Nunavut's agreement with the OSC allowed it to avoid a public hearing to examine the adequacy of its disclosure and its compliance with securities laws, and the risk of a cease trade order against its bid.
"Nunavut's partial offer is highly conditional and discretionary, and continues to be so," Peter Kukielski, Head of Mining and Member of the Group Management Board at ArcelorMittal, said. "Nunavut provides Baffinland shareholders no certainty as to what Nunavut is offering under its bid. Nunavut's coercive partial offer will leave shareholders with the prospect of holding thinly traded shares subject to further financing and execution risks. It is also important for Baffinland shareholders to understand that the Nunavut offer does not currently include any exchange rights or warrants, and will not unless and until such time as the Nunavut offer is amended and the timing extended, both of which are uncertain."

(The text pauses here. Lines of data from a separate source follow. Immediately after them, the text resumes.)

(** * The element validator of ui-manual-validator

    A shallow embedding of [src/validators/element_validator.py]: the issue
    taxonomy, the nine rule methods of [ElementValidator], the per-element
    engine [validate_element] and the aggregator [get_validation_summary],
    followed by the properties of the specification that concern them.

    Modelling conventions.
    - An element is a Python [Dict[str, Any]].  Its values are dynamically
      typed, so the embedding has a small universe [value] of Python values
      (None, bool, int, str, dict) and every operation that Python can
      reject ([.lower()] on a non-string, [<] between None and an int, ...)
      returns an [outcome]: a result or a raised exception.
    - A Python dict keeps insertion order, and [attributes.items()] is
      iterated in that order, so a dict is an association list; a lookup
      takes the first binding of a key.
    - A str is a sequence of code points below 256; [lower], [strip] and
      [isspace] follow Python's tables on that range.
    - Numbers are Python ints (geometry in whole layout pixels).
    - The two histograms of the summary are only ever read by key, so they
      are finite maps ([gmap]).
    - [logger.error] writes to the logging subsystem and has no influence on
      any returned value; it is left out. *)

From Stdlib Require Import ssreflect ZArith QArith String Ascii List Lia.
From stdpp Require Import base option list strings gmap fin_maps.

Set Warnings "-rewrite-rw".

Local Open Scope string_scope.
Local Open Scope list_scope.

(** ** Strings *)

Definition chr_lower (c : ascii) : ascii :=
  let n := N_of_ascii c in
  if ((65 <=? n) && (n <=? 90) || (192 <=? n) && (n <=? 222) && negb (n =? 215))%N
  then ascii_of_N (n + 32)
  else c.

Fixpoint str_lower (s : string) : string :=
  match s with
  | EmptyString => EmptyString
  | String c r => String (chr_lower c) (str_lower r)
  end.

Definition chr_isspace (c : ascii) : bool :=
  let n := N_of_ascii c in
  ((9 <=? n) && (n <=? 13) || (28 <=? n) && (n <=? 32) || (n =? 133) || (n =? 160))%N.

Fixpoint str_lstrip (s : string) : string :=
  match s with
  | EmptyString => EmptyString
  | String c r => if chr_isspace c then str_lstrip r else s
  end.

Fixpoint str_rstrip (s : string) : string :=
  match s with
  | EmptyString => EmptyString
  | String c r =>
      match str_rstrip r with
      | EmptyString => if chr_isspace c then EmptyString else String c EmptyString
      | r' => String c r'
      end
  end.

Definition str_strip (s : string) : string := str_rstrip (str_lstrip s).

Definition str_startswith (s p : string) : bool := String.prefix p s.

He added that the Baffinland shares would be subject to further dilution under the Nunavut offer, as a result of the proposed issuance of warrants, if implemented, and as Nunavut sought financing to move the project forward".

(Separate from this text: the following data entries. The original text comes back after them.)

(** * Speech-to-text proxy: the asynchronous job pipeline

    A shallow embedding of [main.py] (validator and submission endpoint),
    [providers.py], [llm.py], [webhook.py], [db.py] and [celery_worker.py],
    followed by the properties of the pipeline that hold (or fail) on it.

    Conventions.
    - Python [str] is [string], holding the UTF-8 encoding of the text,
      one [ascii] per byte; [bytes] is [list byte]; [int] is [Z];
      [None | str] is [option string].
    - A call that may raise returns an [outcome]: [Returns v] or [Raises e].
      Every exception modelled here derives from Python's [Exception], so
      an [except Exception] clause catches every [Raises].
    - Calls that leave the repository (provider SDKs, HTTP, the WAV reader,
      the clock, [uuid4], the process environment) are fields of [Env]:
      the code is verified for every behaviour of those calls.
    - Logging is not modelled: no claim observes it. *)

From stdpp Require Import base strings list gmap.
From Stdlib Require Import ZArith QArith Ascii String Init.Byte.

Local Open Scope string_scope.
Local Open Scope list_scope.
Local Open Scope Z_scope.

(* ===================================================================== *)
(** ** Python values, exceptions and string helpers                        *)
(* ===================================================================== *)

Module Py.

(** The exceptions the pipeline raises or catches. *)
Inductive exn : Type :=
| HTTPException (status_code : Z) (detail : string)
| ZeroDivisionError
| AttributeError          (* attribute access on [None] *)
| LibraryError (what : string). (* raised by a call outside the repository *)

Inductive outcome (A : Type) : Type :=
| Returns (a : A)
| Raises (e : exn).
Arguments Returns {A} a.
Arguments Raises {A} e.

Definition bind {A B} (m : outcome A) (k : A -> outcome B) : outcome B :=
  match m with
  | Returns a => k a
  | Raises e => Raises e
  end.

(** [try: body  except Exception as e: handler(e)] *)
Definition try_except {A} (body : outcome A) (handler : exn -> outcome A)
  : outcome A :=
  match body with
  | Returns a => Returns a
  | Raises e => handler e
  end.

Definition raised {A} (m : outcome A) : bool :=
  match m with Returns _ => false | Raises _ => true end.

As disclosed by Baffinland earlier today, estimated capital costs under the Road Haulage feasibility study currently being finalized are expected to be higher than research analyst estimates, creating further uncertainty about the likely trading value of Baffinland shares not taken up under the Nunavut partial offer.
From the perspective of Baffinland shareholders, the ArcelorMittal offer for 100% of Baffinland shares eliminates all uncertainty with respect to future financing and costs of the Mary River project, dilution arising from the financing of the project, and the future trading value of Baffinland shares.

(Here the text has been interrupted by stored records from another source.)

(** * Delivery simulation engine: assignment loop and KPI aggregation

    A shallow embedding of [backend/src/services/simulationEngine.ts]
    ([SimulationEngine]) and of the [POST /run] handler of
    [backend/src/routes/simulation.ts].

    Numbers.  A JavaScript [number] is an IEEE 754 binary64 value.  The
    engine is read twice.  The main reading takes numbers as exact rationals
    [Q]: the arithmetic of the engine ([+], [-], [*], [/], comparisons,
    [Math.round]) is the arithmetic on rationals and equality of computed
    numbers is [==] ([Qeq]).  It carries the loop, the selection of drivers
    and the structure of the results.  The module [F64] reads the arithmetic
    of the same functions in binary64, with the primitive floats of the
    kernel.  The two readings differ where a product or a sum is rounded
    before [Math.round] sees it: a figure reported with [k] decimals can
    come out one unit of its last decimal away from the rational figure
    (see [simulated_time_in_double_precision] and the lemmas next to the
    properties of the aggregation).  Statements about reported figures are
    therefore given as bounds that hold of both readings, and the places
    where the rational formula and the double differ are recorded as lemmas
    about [F64].

    Randomness.  [Math.random()] reads a process-wide generator.  It is
    modelled as a stream [rand : nat -> Q] of draws together with the index of
    the next draw, which the assignment loop threads through its state.

    Storage.  The collections read by the engine are lists in the order the
    store returns them; [populate] replaces a route reference by the route
    document, or by [None] (JavaScript [null]) when the route no longer
    exists.

    The development also covers the other handlers of the simulation router
    ([GET /history], [GET /kpis], [GET /analytics]), the schema of the
    simulation parameters and the validators of the stored results. *)

From Stdlib Require Import PrimFloat.
From Stdlib Require FloatOps SpecFloat.
From Stdlib Require Import QArith Qround Qabs Lqa Sorted Ascii.
From stdpp Require Import gmap strings list fin_maps.

Set Warnings "-inexact-float".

Baffinland shareholders now have a clear choice - to tender to the all cash C$1.40 per share offer by ArcelorMittal for 100 per cent of the Common Shares before 11:59 p.m. (Toronto time) on January 10, 2011, or risk the uncertainty of Nunavut's coercive partial offer.
The Baffinland Board of Directors recommends that shareholders and 2007 Warrant holders accept the ArcelorMittal Offer. Baffinland's largest shareholder, Resource Capital Funds, has tendered all of its Common Shares and 2007 Warrants, representing approximately 22.5% of the outstanding Common Shares (on a fully diluted basis), to the ArcelorMittal Offer, and each of the directors and officers of Baffinland have tendered all Common Shares and 2007 Warrants held by them, representing a further approximately 2.4% of the outstanding Common Shares (on a fully diluted basis), to the Offer, all pursuant to lock-up agreements with ArcelorMittal. In addition, as at 29 December 2010, no further conditions relating to regulatory approvals are outstanding under the Offer.